Posteriormente, ya con las fotos reveladas y con un buen paquete de boletines acudimos a un café de chinos localizado en la calle Rosales, muy cerca del edificio de la Lotería Nacional, con la esperanza de encontrar ahí a los reporteros y fotógrafos de los diarios meridianos que se reunían en ese lugar para intercambiar datos de la jornada nocturna. Cómo olvidar la buena aceptación a nuestras súplicas de varios colegas, entre ellos Francisco Santamaría y Ángel Marín, que para el mediodía de ese viernes 11 publicaron en sus medios esa versión.

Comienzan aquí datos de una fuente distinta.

(** * The token-list validator of [src/validate.ts]

    A shallow embedding of [validateTokenList] and the properties of its
    checks: timestamp and version ordering, the four per-chain uniqueness
    loops, the comparison against the previous list, and the place of the
    logo probes in the run.

    Numbers of the JSON documents ([chainId], [decimals], the version
    fields) are integers and are modelled by [Z]; strings are [string],
    and [toLowerCase] is any function on them. The documents are values
    of the declared interfaces: a previous file that parses to something
    else is outside the model.
    [console.error], [console.log], [axios.head] and [process.exit] are
    kept as effects: a run yields the events it performed and the way it
    ended. *)

From Stdlib Require Import ZArith Ascii String List Lia.
From Stdlib Require Import DecimalString DecimalPos DecimalZ.
From stdpp Require Import base option list gmap strings.

Local Open Scope string_scope.
Local Open Scope list_scope.
Local Open Scope Z_scope.

(** ** Data model: the interfaces [Token] and [TokenList] *)

Module Token.
Record t : Type := mk {
  name : string;
  chainId : Z;
  symbol : string;
  decimals : Z;
  address : string;
  logoURI : string
}.
End Token.

Record Version : Type := mkVersion {
  major : Z;
  minor : Z;
  patch : Z
}.

Module TokenList.
Record t : Type := mk {
  name : string;
  version : Version;
  keywords : list string;
  logoURI : string;
  timestamp : string;
  tokens : list Token.t
}.
End TokenList.

Definition ALLOWED_CHAIN_IDS : list Z := [89898; 2786].
Definition REQUIRED_KEYWORDS : list string := ["apertum"; "tokens"; "trusted"].
Definition REQUIRED_LIST_LOGO_URI : string :=
  "https://assets.apertum.io/assets/apertum-logo.svg".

Pero ya nada tenía remedio para el regente Martínez Domínguez, quien renunció el lunes siguiente, luego de que Echeverría Álvarez se mostrara “indignado” por la matanza y declarara que en las investigaciones “se llegaría hasta las últimas consecuencias”. ¿Qué pitos tocó en este juego sucio Fausto Zapata Loredo, quien se estrenaba en el nuevo régimen nada menos que como vocero del Presidente? El político neolonés pagaba con su dimisión y ostracismo de seis años la osadía de haberle transmitido al aún candidato a la Presidencia una orden amenazante del todavía presidente Gustavo Díaz Ordaz.

¿Qué pitos tocó en este juego sucio Fausto Zapata Loredo ?

El coronel Rogelio Flores Curiel, desde luego que también renunció. Fue relevado por el general neolonés Daniel Gutiérrez Santos, y simplemente retornó al Senado de la República, donde antes de ser nombrado jefe policíaco tenía un escaño. También lo hizo el jefe del Servicio Secreto Eduardo Estrada Ojeda, pero el resto del mando policiaco capitalino, no fue tocado, porque ya se preveía en el futuro inmediato el surgimiento de la guerrilla urbana con la Liga Comunista 23 de Septiembre a la cabeza en las grandes ciudades, y la rural con  Genaro Vázquez Rojas y Lucio Cabañas Barrientos en las montañas michoacanas y guerrerenses.

Meses después Flores Curiel fue destapado como candidato del PRI a la gubernatura de Nayarit y, por supuesto, ganó las elecciones por obra y gracia de su compadre y padrino Luis Echeverría Álvarez. A la distancia, cuando seguramente el mal de Parkinson o el de Alzheimer afectan la salud de Martínez Domínguez, algunos legisladores y políticos que fueron o no víctimas de los hechos sangrientos de l968 y 1971 exigen un careo entre don Alfonso y don Luis, quien —por lo visto— no se muestra muy dispuesto a abundar declaraciones sobre esos hechos este agosto, bajo el argumento de su avanzada edad y quebrantada salud.

Pero, ¿qué tal si mejor se exige que comparezca el hoy general Flores Curiel y se dé fin a una serie de dimes y diretes que a nada conducen? ¿Por qué no algunos militares como Enrique Tomás Salgado Cordero, Herman Pagola y otros que aún viven y que formaron parte del mando de la policía capitalina? Sin duda, Echeverría Álvarez pasaría sus últimos años en prisión. De otra manera, a nada conducirá este proceso judicial y se cerrará con impunidad otro caso doloroso en la vida de México.